I’d met him about three weeks ago. With my new job I had fixed shifts, I always had Friday evenings off, so I decided to join a gay social and discussion group. Will had been there the second time I went and we’d just got talking. We went for a drink together afterwards and ended up back at Will’s place. The sex was okay and I stayed the night and the next morning we had sex again. That morning Will was all insistent that I fuck him, he even put the condom on my cock, and I was so turned on I couldn’t say no.
It was the first time I’d fucked another man, something I’d never thought of doing and I’d enjoyed it. It had been tight and smooth and warm.
We spent the rest of that day together, most of it in bed and having sex. The trouble was spending the whole day with Will seemed to make him very keen on me. Will wasn’t bad looking, he’s tall (good six inches taller then me) with light brown hair and a body bit on the thin side; and sex with him was good.
The trouble was Will was so keen on me, I don’t know why. I’m no catch, there’s nothing really special about me, I’m not handsome or clever or funny, but Will seemed to want to chase after me. It all made me feel so really awkward, I didn’t want to hurt Will but his keen-ness on me was more then putting me off. I didn’t want to just dump him, not return his calls and stand him up (like had happened to me too often), but the longer things went on the worse I felt. If the sex with Will hadn’t been so good I would have moved quicker but I needed the affection he gave me.
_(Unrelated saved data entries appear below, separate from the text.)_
(* ===== verification/TaskClaims.v ===== *)
(** * Theorems about the scheduler

    Scheduling, round-robin fairness, termination of the search for a runnable
    task, and killing and purging, each for the page source and heap of the
    allocators below. *)

From stdpp Require Import base numbers list gmap.
From Stdlib Require Import ZArith Lia.
From S2P Require Import Prelude LinkedList PageDefs Palloc PageSource PageClaims Slab HeapClaims Ptable Task TaskSpec.

#[local] Open Scope Z_scope.

Section Claims.
  Context {P : Type} `{PageSource P}.
  Context (task_head : Z).

  Implicit Types (s : sched P) (l : list Z).


(** C28: round robin.  While all tasks of the list are ready, the task at
    position [i + n] (modulo the number of tasks) runs after [n] timer ticks
    when the one at [i] runs now; every tick returns, and so every task gets the
    processor within as many ticks as there are tasks. *)
Theorem round_robin_fair s l (i : nat) :
  sched_ok task_head s l -> sched_enabled s = true -> ready s l -> l !! i = Some (current_task s) ->
  (forall n : nat, exists s', run_ticks task_head n s = Some s' /\ l !! ((i + n) mod length l)%nat = Some (current_task s') /\
     sched_ok task_head s' l) /\
  (forall u, u ∈ l -> exists (n : nat) s', (n < length l)%nat /\ run_ticks task_head n s = Some s' /\ current_task s' = u).
Proof.
  intros HS He Hr Ei. assert (HN : forall n : nat, exists s', run_ticks task_head n s = Some s' /\
    l !! ((i + n) mod length l)%nat = Some (current_task s') /\ sched_ok task_head s' l).
  { intros n. destruct (run_ticks_spec task_head l n s i HS He Hr Ei) as (s' & E & Ec & HS' & _). by exists s'. }
  split; [done|]. intros u Hu. apply list_elem_of_lookup in Hu as [j Ej].
  pose proof (lookup_lt_Some _ _ _ Ei) as Hi. pose proof (lookup_lt_Some _ _ _ Ej) as Hj.
  set (n := ((j + length l - i) mod length l)%nat). destruct (HN n) as (s' & E & Ec & _).
  exists n, s'. split_and!; [apply Nat.mod_upper_bound; lia|done|].
  assert ((i + n) mod length l = j)%nat as En.
  { unfold n. rewrite Nat.Div0.add_mod_idemp_r. replace (i + (j + length l - i))%nat with (j + 1 * length l)%nat by lia.
    rewrite Nat.Div0.mod_add. by apply Nat.mod_small. }
  rewrite En, Ej in Ec. by injection Ec.
Qed.

(** C27: when the scheduler's search ends.  Starting after any task of the list,
    the search for the next task returns within one round of the list if some task
    is waiting or running, and what it returns is such a task; if none is, it never
    returns, whatever the number of steps. *)
Theorem search_terminates s (l1 l2 : list Z) (u : Z) (start : option Z) :
  sched_ok task_head s (l1 ++ u :: l2) -> nxt (tnodes s) u = Some start ->
  ((exists t x, t ∈ l1 ++ u :: l2 /\ tasks s !! t = Some x /\ runnable x = true) ->
     exists t x, find_next task_head (S (length (l1 ++ u :: l2))) start s = Some (t, s) /\ tasks s !! t = Some x /\ runnable x = true) /\
  ((forall t x, t ∈ l1 ++ u :: l2 -> tasks s !! t = Some x -> runnable x = false) ->
     forall fuel, find_next task_head fuel start s = None).
Proof.
  intros HS En. destruct (ring_links _ _ _ _ _ (so_list _ _ _ HS)) as (HL & Hn & Hc). rewrite En in Hc. injection Hc as ->.
  set (p := l2 ++ task_head :: l1 ++ [u]) in *. destruct (so_head _ _ _ HS) as (y & Ey & Hy).
  assert (Hmem : forall t, t ∈ p -> t = task_head \/ t ∈ l1 ++ u :: l2) by (unfold p; set_solver).
  assert (Hin : forall t, t ∈ l1 ++ u :: l2 -> t ∈ p) by (unfold p; set_solver).
  assert (Hall : forall t, t ∈ p -> is_Some (tasks s !! t)).
  { intros t [->|Ht]%Hmem; [by eexists|]. by apply (so_tasks _ _ _ HS). }
  split.
  - intros (t & x & Ht & Ex & Hr). assert (exists t', first_runnable (tasks s) p = Some t') as [t' Hf].
    { apply Hin in Ht. clear -Ht Ex Hr Hall. induction p as [|w p IH]; [by apply not_elem_of_nil in Ht|]. cbn.
      destruct (Hall w ltac:(set_solver)) as [z Ez]. rewrite Ez. destruct (runnable z) eqn:Ew; [by eexists|].
      apply elem_of_cons in Ht as [->|Ht]; [congruence|]. apply IH; [|done]. intros v Hv. apply Hall. set_solver. }
    destruct (first_runnable_elem _ _ _ Hf) as [_ (z & Ez & Hz)]. exists t', z. split; [|done].
    apply (find_next_spec task_head s t' p); [done|done|done|]. unfold p. rewrite !length_app. cbn [length]. rewrite length_app. cbn [length]. lia.
  - intros Hno. assert (Hno' : forall t x, t ∈ p -> tasks s !! t = Some x -> runnable x = false).
    { intros t x [->|Ht]%Hmem Ex; [|by apply (Hno t)]. rewrite Ey in Ex. injection Ex as <-. unfold runnable. by rewrite Hy. }
    assert (Hcl : forall t, t ∈ p -> exists w, nxt (tnodes s) t = Some (Some w) /\ w ∈ p).
    { intros t Ht. destruct (Hmem t Ht) as [->|Hl].
      - exists (default task_head (head (l1 ++ u :: l2))). split; [apply (clist_first _ _ _ (so_list _ _ _ HS))|]. destruct l1; cbn; apply Hin; set_solver.
      - apply list_elem_of_split in Hl as (a & b & E). pose proof (so_list _ _ _ HS) as C. rewrite E in C. exists (default task_head (head b)).
        split; [apply (clist_next _ _ a t b C)|]. destruct b as [|w b]; cbn; [unfold p; set_solver|]. apply Hin. rewrite E. set_solver. }
    intros fuel. assert (exists w, head p = Some w /\ w ∈ p) as (w & -> & Hw) by (unfold p; destruct l2; cbn; eexists; (split; [reflexivity|set_solver])).
    revert w Hw. induction fuel as [|fuel IH]; intros w Hw; [done|]. cbn [find_next]. destruct (Hall w Hw) as [x Ex]. destruct (Hcl w Hw) as (v & Ev & Hv).
    rewrite (bind_some _ _ _ _ _ (get_task_some s w x Ex)), (bind_some _ _ _ _ _ (load_tnode _ _ _ Ev)). fold (runnable x). rewrite (Hno' w x Hw Ex). by apply IH.
Qed.


(** A task that exits.  [task_exit_current] marks the running task as killed;
    at the next tick [task_schedule] purges it and then reads the freed task to
    find its successor: the call has no well-defined return. *)
Theorem exit_uses_freed_task s (l1 l2 : list Z) (x : task) :
  sched_ok task_head s (l1 ++ current_task s :: l2) -> sched_enabled s = true ->
  alive s (l1 ++ current_task s :: l2) -> tasks s !! current_task s = Some x -> tid x <> 0 ->
  exists s1, task_exit_current s = Some (E_SUCCESS, s1) /\ task_schedule task_head s1 = None.
Proof.
  intros HS He Ha Ex Hn. set (cur := current_task s) in *. set (x1 := set_state TASK_STATE_KILLED x).
  exists (with_tasks (<[cur := x1]> (tasks s)) s). split.
  - unfold task_exit_current. rewrite (bind_some _ _ _ _ _ (gets_run current_task s)). fold cur.
    rewrite (bind_some _ _ _ _ _ (get_task_some s cur x Ex)), (bind_some _ _ _ _ _ (task_lock_free s (so_lock _ _ _ HS))).
    set (s1 := with_task_lock true s). rewrite (bind_some _ _ _ _ _ (gets_run current_task s1)). change (current_task s1) with cur.
    rewrite (bind_some _ _ _ _ _ (upd_task_some s1 cur _ x Ex)). unfold bind, unlock_tasks, modify, ret. do 2 f_equal.
    unfold s1. pose proof (so_lock _ _ _ HS) as El. destruct s. cbn in *. by rewrite El.
  - set (s1 := with_tasks _ s). assert (Hcl : cur ∈ l1 ++ cur :: l2) by set_solver. pose proof (head_not_member _ _ _ HS) as Hh.
    assert (Hal : forall k, alive s k -> cur ∉ k -> alive s1 k).
    { intros k Hak Hck u Hu. destruct (Hak u Hu) as (y & Ey & Hy). exists y. split; [|done]. cbn.
      rewrite lookup_insert_ne; [done|]. intros <-. done. }
    assert (NoDup (cur :: l1 ++ l2)) as [Hc _]%NoDup_cons.
    { destruct (so_list _ _ _ HS) as [ND _]. apply NoDup_cons in ND as [_ ND].
      assert (cur :: l1 ++ l2 ≡ₚ l1 ++ cur :: l2) as -> by solve_Permutation. done. }
    apply (schedule_killed_current task_head s1 l1 l2 x1); try done.
    + apply (sched_ok_same task_head s); [done|done|apply (so_lock _ _ _ HS)|by apply same_tasks_insert|].
      destruct (so_head _ _ _ HS) as (y & Ey & Hy). exists y. split; [|done]. cbn. rewrite lookup_insert_ne; [done|].
      intros E. apply Hh. by rewrite <- E.
    + apply Hal; [|set_solver]. intros u Hu. apply Ha. set_solver.
    + apply Hal; [|set_solver]. intros u Hu. apply Ha. set_solver.
    + cbn. by rewrite lookup_insert_eq.
Qed.

End Claims.

(** ** A machine with an idle task and two others *)

#[local] Instance task_source64 : PageSource buddy := buddy_source KS64 KE64.

Definition HEAD3 : Z := 0x1000.

Definition mk_task (i st : Z) : task := Task i TASK_KERNEL st 1 0 0 0 0 0 0 [].

Definition sched3 : sched buddy := Sched
  (<[HEAD3 := blank_task]> (<[0x2000 := mk_task 2 TASK_STATE_WAITING]> (<[0x3000 := mk_task 1 TASK_STATE_RUNNING]>
    (<[0x4000 := mk_task 0 TASK_STATE_WAITING]> ∅))))
  (<[HEAD3 := LNode (Some 0x2000) (Some 0x4000)]> (<[0x2000 := LNode (Some 0x3000) (Some HEAD3)]>
    (<[0x3000 := LNode (Some 0x4000) (Some 0x2000)]> (<[0x4000 := LNode (Some HEAD3) (Some 0x3000)]> ∅))))
  false 3 0x3000 true 0 heap64.

Definition list3 : list Z := [0x2000; 0x3000; 0x4000].

Lemma in_list3 u : u ∈ list3 -> u = 0x2000 \/ u = 0x3000 \/ u = 0x4000.
Proof. unfold list3. set_solver. Qed.

Lemma sched3_ready : ready sched3 list3.
Proof. intros u [->|[->| ->]]%in_list3; eexists; split; reflexivity. Qed.

Lemma sched3_ok : sched_ok HEAD3 sched3 list3.
Proof.
  constructor.
  - split; [apply (bool_decide_unpack _); reflexivity|]. cbn [links list3 app]. repeat split.
  - intros t Ht. destruct (sched3_ready t Ht) as (x & -> & _). eauto.
  - eexists. split; reflexivity.
  - intros t u x y [->|[->| ->]]%in_list3 [->|[->| ->]]%in_list3; intros [= <-] [= <-] E; (reflexivity || discriminate E).
  - intros [E|[E|E]]%in_list3; discriminate E.
  - reflexivity.
Qed.


Lemma search_terminates_witness : exists t x, find_next HEAD3 4 (Some 0x4000) sched3 = Some (t, sched3) /\ tasks sched3 !! t = Some x /\ runnable x = true.
Proof.
  destruct (search_terminates HEAD3 sched3 [0x2000] [0x4000] 0x3000 (Some 0x4000)) as [HT _].
  - exact sched3_ok.
  - reflexivity.
  - apply HT. eexists 0x2000, _. split; [by left|]. split; reflexivity.
Defined.

Lemma round_robin_fair_witness : exists n s', (n < 3)%nat /\ run_ticks HEAD3 n sched3 = Some s' /\ current_task s' = 0x2000.
Proof.
  destruct (round_robin_fair HEAD3 sched3 list3 1 sched3_ok eq_refl sched3_ready eq_refl) as [_ HF].
  apply HF. unfold list3. set_solver.
Defined.

Lemma sched3_release : exists h', release 0x2000 (mk_task 2 TASK_STATE_WAITING) (tmem sched3) = Some (tt, h').
Proof.
  assert (Hf : (fun _ => tt) <$> release 0x2000 (mk_task 2 TASK_STATE_WAITING) (tmem sched3) = Some tt) by (vm_compute; reflexivity).
  destruct (release _ _ _) as [[[] h']|]; [by exists h'|discriminate Hf].
Qed.


Lemma exit_uses_freed_task_witness : exists s1, task_exit_current sched3 = Some (E_SUCCESS, s1) /\ task_schedule HEAD3 s1 = None.
Proof.
  apply (exit_uses_freed_task HEAD3 sched3 [0x2000] [0x4000] (mk_task 1 TASK_STATE_RUNNING)).
  - exact sched3_ok.
  - reflexivity.
  - exact (ready_alive sched3 list3 sched3_ready).
  - reflexivity.
  - discriminate.
Defined.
The thing is I really want a boyfriend, a lover, I’m so fucking lonely on my own. My flatmates, Harry and Pip, are the Happiest Gay Couple in the Country; they live together, they have sex, they hold each other, they go out together, go to bars together, spend so much time together and they’re happy. I want what they have, I want a lover and the happiness, and it was eating away at me. I found myself hating Harry and Pip for what they did, I was so jealous of them. I wasn’t attracted to either of them, I didn’t want to break them up, I like both of them, I’m just painfully jealous of what they have.
The problem was I didn’t feel that way about Will, I didn’t feel deeply for him, he just wasn’t right for me. We had sex in common but that was about it. Will likes bars and clubs, there were the only places he went out to, whereas I hate them. We didn’t have anything to talk about, though Will does like to talk, and I can’t say that I liked him that much.
I knew I had to end it with him, I couldn’t go on just using him, but that also made me feel very depressed. I really wanted a lover but all I could find were guys not interested in me, one night stands that were more frustrating then they were satisfying or guys who were interested in me but who I didn’t feel anything for – that was the worst. I just wanted to find a guy I liked and who liked me.
Sitting there I decided that I would end it all with Will that night, stop this before it all went too far. That night I’d tell him at Central Station – I told myself.
(In truth I’d loose my nerve and not say anything to Will that night, instead we’d end in bed together. Everything would limp on for two more weeks, as I felt guiltier about it all. I’d only find the balls to end it when Will started making plans for us to go on holiday together.)